The investment is the largest single investment for PFA Real Estate to date and a manifestation of the previously announced focus to significantly increase the share of global real estate investments in the portfolio towards 2022.
The Head of Real Estate of PFA points out that the investment is a central component in the strategy with an increased focus outside the Danish borders in order to get the best possible returns to the members.
”The investment is one of the most significant investments to date and is in line with the focus on direct and mega-trend driven real estate investments. It provides a unique exposure to both residential and commercial use in the growing real estate market in the leading economy in Europe. Many of the properties are located in key cities such as Berlin, Dusseldorf and Munich providing a good potential for a solid risk-adjusted return to our members”, says the Head of Real Estate Michael Bruhn.
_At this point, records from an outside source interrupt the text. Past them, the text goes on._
(** All parts together leave what Dumpers' [run_writers] leaves. *)
Lemma stores_run_writers c last_block_num ld :
  strings_ok ld -> stores 0 (fl_parts (flush_of c last_block_num)) ld = run_all c ld.
Proof.
  intros [Ho Ht Ha]. unfold flush_of. cbn [fl_parts].
  set (o := lc_operations_threads cfg) in *. set (t := lc_transactions_threads cfg) in *. set (a := lc_account_operation_threads cfg) in *.
  assert (slots cfg !! 0%nat = Some BlockText) as Hs0 by done.
  assert (slots cfg !! (1 + o + t)%nat = Some MultisigText /\ slots cfg !! (2 + o + t)%nat = Some AccountText /\
          slots cfg !! (3 + o + t + a)%nat = Some HardforkText) as (Hs1 & Hs2 & Hs3).
  { unfold slots. fold o t a. split_and!.
    all: repeat (rewrite lookup_app_r by (rewrite ?length_map, ?length_seq; cbn; lia); rewrite ?length_map, ?length_seq; cbn [length]).
    - by replace (1 + o + t - 1 - o - t)%nat with 0%nat by lia.
    - by replace (2 + o + t - 1 - o - t)%nat with 1%nat by lia.
    - by replace (3 + o + t + a - 1 - o - t - 2 - a)%nat with 0%nat by lia. }
  rewrite store_all_app, (store_single _ BlockText _ block_tuple ld_block) by (done || by destruct ld).
  cbn [length Nat.add]. rewrite store_all_app, length_view_parts.
  rewrite (store_views ld_operation_strings set_operation_strings OperationText _ op_tuple _ _ _ [BlockText] (map TransactionText (seq 0 t) ++ [MultisigText; AccountText] ++
    map AccountOperationText (seq 0 a) ++ [HardforkText])) by (done || by intros []).
  rewrite store_all_app, length_view_parts.
  rewrite (store_views ld_transaction_strings set_transaction_strings TransactionText _ trx_tuple _ _ _ ([BlockText] ++ map OperationText (seq 0 o)) ([MultisigText; AccountText] ++
    map AccountOperationText (seq 0 a) ++ [HardforkText]))
    by (done || (by intros []) || (rewrite length_app, length_map, length_seq; done) || (unfold slots; by rewrite <- app_assoc)).
  rewrite store_all_app. cbn [length].
  rewrite (store_single _ MultisigText _ hive_transactions_multisig_tuple ld_transactions_multisig) by (done || by destruct ld).
  rewrite store_all_app. cbn [length].
  rewrite (store_single _ AccountText _ account_tuple ld_accounts)
    by (done || (by destruct ld) || (by replace (1 + o + t + 1)%nat with (2 + o + t)%nat by lia)).
  rewrite store_all_app, length_view_parts.
  rewrite (store_views ld_account_operation_strings set_account_operation_strings AccountOperationText _ hive_account_operations_tuple
    _ _ _ ([BlockText] ++ map OperationText (seq 0 o) ++ map TransactionText (seq 0 t) ++ [MultisigText; AccountText]) [HardforkText])
    by (done || (by intros []) || (rewrite !length_app, !length_map, !length_seq; cbn; lia) || (unfold slots; by rewrite <- !app_assoc)).
  rewrite (store_single _ HardforkText _ hive_applied_hardforks_tuple ld_applied_hardforks)
    by (done || (by destruct ld) || (by replace (1 + o + t + 1 + 1 + a)%nat with (3 + o + t + a)%nat by lia)).
  by destruct ld.
Qed.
He adds that the portfolio includes significant development opportunities in strategic locations expected to contribute positively to the returns.
Besides being a significant contribution to PFA Real Estate’s global portfolio, the investment is also part of the latest development, where an increasing amount of pension capital is allocated to real estate investments and other alternatives, which are a strong viable alternative to other types of investments due to decreasing returns on bonds among other things.
German Industria Wohnen is the seller of the portfolio. The total investment consists of nearly 250,000 sqm allocated to over 3,700 units. The properties are located in 15 different locations all over Germany. The investment is being accomplished in close cooperation with Domicil Real Estate GmbH.
Michael Bruhn points out that to an increasing extent the German real estate market is characterised by limited supply and very high demand for both residential and commercial properties. This development is expected to continue over the next years, which is currently illustrated in cities such as Berlin, Munich and Dusseldorf, where it is expected that less properties than needed will be constructed over the coming years.
”For the most part the investment assets are situated in strategically strong locations in larger German cities, which are experiencing a positive development on key parameters and have very low vacancy rates within most property types. This trend is enhanced by a strong market demand. This has, together with a lack of supply over the last years, put upward pressure on market prices. Even if we would not expect this development to continue at the same pace, we assume a solid foundation for rather robust investments with relatively limited risk exposure”, says Michael Bruhn.
The purchase agreement has recently been signed and the 34 properties across 15 German cities are expected to be taken over by the end of the year.